Aaron Rodgers is having an incredible season. He leads the NFL in Quarterback Efficiency Rating (What is QBER?) with a huge QBER of 26.77. The second best QBER belongs to Drew Brees at 21.47. The NFL average QBER is 13.00.
How does Rodgers season measure in historical terms? Can we call it the greatest season any passer has ever had?
No. If you adjust for average, he’s got a ways to go before we can do that.
I randomly sampled what I believe to be some of the best QB seasons of all time, and then compared them to the average QBER of the particular season to see how much each exceeded average. The three I picked out all surpassed Rodgers 2011 season.
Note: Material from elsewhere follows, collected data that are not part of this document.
(* ===== verification/StreamText.v ===== *)
(** The text of a translated stream: what the upstream sends as content and reasoning is what the client reads as
    text and thinking, and the end marker without its blank line closes a message twice. *)

From stdpp Require Import base gmap sets list strings.
From Stdlib Require Import ZArith Lia Ascii.
From coqutil Require Import Datatypes.RecordSettersUsingExistingGetters.
From S2P Require Import Prelude Strings Sse Json ThinkTag Lifecycle Toolcheck ToolIds StreamState AnthropicStream StreamProto StreamFacts.
Open Scope string_scope.
Open Scope Z_scope.
Open Scope act_scope.

(** ** What the client reads *)

Definition event_text (e : AEvent) : string := match e with DeltaText _ t => t | _ => "" end.
Definition event_thinking (e : AEvent) : string := match e with DeltaThinking _ t => t | _ => "" end.
Definition sent_text (l : list AEvent) : string := String.concat "" (event_text <$> l).
Definition sent_thinking (l : list AEvent) : string := String.concat "" (event_thinking <$> l).
#[local] Arguments sent_text : simpl never.
#[local] Arguments sent_thinking : simpl never.
(** Text made of space characters only. *)
Definition blank (s : string) : Prop := exists rs, Forall (.∈ space_runes) rs /\ s = String.concat "" rs.
(** What the translator may hold back: blank text, and only while no text block is open. *)
Definition held (t : Tr) : Prop := blank t.(pendingText) /\ (t.(textOpen) = true -> t.(pendingText) = "").
(** From one state to a later one, the client was sent the text and the thinking of the segments, but for a blank end of the text that is held. *)
Definition delivered (t t' : Tr) (l : list thinkSegment) : Prop :=
  sent_text t'.(out) +:+ t'.(pendingText) = (sent_text t.(out) +:+ t.(pendingText)) +:+ visible_of l /\
  sent_thinking t'.(out) = sent_thinking t.(out) +:+ thinking_of l /\ held t'.
(** For the proofs: text that has been sent, with what is held, and thinking that has been sent. *)
Definition shown (t : Tr) : string * string := (sent_text t.(out) +:+ t.(pendingText), sent_thinking t.(out)).
Definition shown_after (p : string * string) (l : list thinkSegment) : string * string :=
  (p.1 +:+ visible_of l, p.2 +:+ thinking_of l).

Lemma blank_empty : blank "".
Proof. exists []. split; [constructor|reflexivity]. Qed.
Lemma blank_app a b : blank a -> blank b -> blank (a +:+ b).
Proof.
  intros (rs & R & ->) (qs & Q & ->). exists (rs ++ qs)%list. split; [by apply Forall_app|]. symmetry. apply concat_app.
Qed.
Lemma HasPrefix_drop r s : HasPrefix s r = true -> s = r +:+ str_drop (String.length r) s.
Proof. intros P. apply HasPrefix_spec in P as [t ->]. by rewrite str_drop_app. Qed.
Lemma trim_left_runes f : forall s, exists rs, Forall (.∈ space_runes) rs /\ s = String.concat "" rs +:+ trim_left_fuel f s.
Proof.
  induction f as [|f IH]; intros s; [exists []; by split|]. cbn [trim_left_fuel]. unfold space_at.
  destruct (List.find _ space_runes) as [r|] eqn:F; cbn; [|exists []; by split].
  apply find_some in F as [I P]. destruct (IH (str_drop (String.length r) s)) as (rs & R & E). exists (r :: rs).
  split; [constructor; [by apply list_elem_of_In|done]|]. etrans; [apply HasPrefix_drop, P|]. rewrite E at 1.
  change (String.concat "" (r :: rs)) with (String.concat "" ([r] ++ rs)%list). rewrite concat_app. cbn. by rewrite str_app_assoc.
Qed.
Lemma trim_right_runes f : forall s, exists rs, Forall (.∈ space_runes) rs /\ s = trim_right_fuel f s +:+ String.concat "" rs.
Proof.
  induction f as [|f IH]; intros s; [exists []; split; [constructor|by rewrite str_app_nil_r]|]. cbn [trim_right_fuel]. unfold space_before.
  destruct (List.find _ space_runes) as [r|] eqn:F; cbn; [|exists []; split; [constructor|by rewrite str_app_nil_r]].
  apply find_some in F as [I P]. destruct (IH (str_take (String.length s - String.length r) s)) as (rs & R & E). exists (rs ++ [r])%list.
  split; [apply Forall_app; split; [done|]; apply Forall_singleton; by apply list_elem_of_In|].
  apply andb_prop in P as [_ P]. apply String.eqb_eq in P. rewrite <- (str_take_drop (String.length s - String.length r) s) at 1. rewrite P, E at 1.
  rewrite concat_app. cbn. by rewrite <- !str_app_assoc.
Qed.
Lemma TrimSpace_blank s : TrimSpace s = "" -> blank s.
Proof.
  unfold TrimSpace. intros T. destruct (trim_left_runes (String.length s) s) as (rs & R & E).
  set (l := trim_left_fuel _ s) in *. destruct (trim_right_runes (String.length l) l) as (qs & Q & E'). cbv zeta in T. rewrite T in E'. cbn in E'.
  exists (rs ++ qs)%list. split; [by apply Forall_app|]. rewrite concat_app. by rewrite E, E'.
Qed.

Section Text.
Context `{Gjson} `{Sjson} `{JsonSchema}.
Variable cfg : Config.
Variable toolValidator : option Validator.
Variable flush_fails : nat -> bool.
Variable map_range : gmap Z Z -> list (Z * Z).
Notation event := (translateOpenAIEvent cfg toolValidator flush_fails map_range).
As you can see, Aaron Rodgers 2011 QBER does not exceed the 2011 NFL average by as great a percentage as the other sampled QB’s exceeded the standing average in the particular seasons I examined. Roger Staubach’s 1971 season was the best season among the four, and that season would be hard for any quarterback to ever top. For a 2011 QB to match Staubach’s brilliant 1971 season (in which he somehow split time with Craig Morton), he would need to post a QBER of 37.22.
To explain how difficult that would be to pull off, take a look at Aaron Rodgers performance yesterday. Yesterday Aaron Rodgers played a brilliant game. In that game, Rodgers posted a QBER of 31.51, which would not be good enough. Sure, if you take out the spike of the ball and the drop by Randall Cobb out of the equation, he probably would have been closer to the necessary 37.22, but nevertheless it illustrates just how tough it would be to play 186% above the NFL average in 2011 as Staubach did in 1971.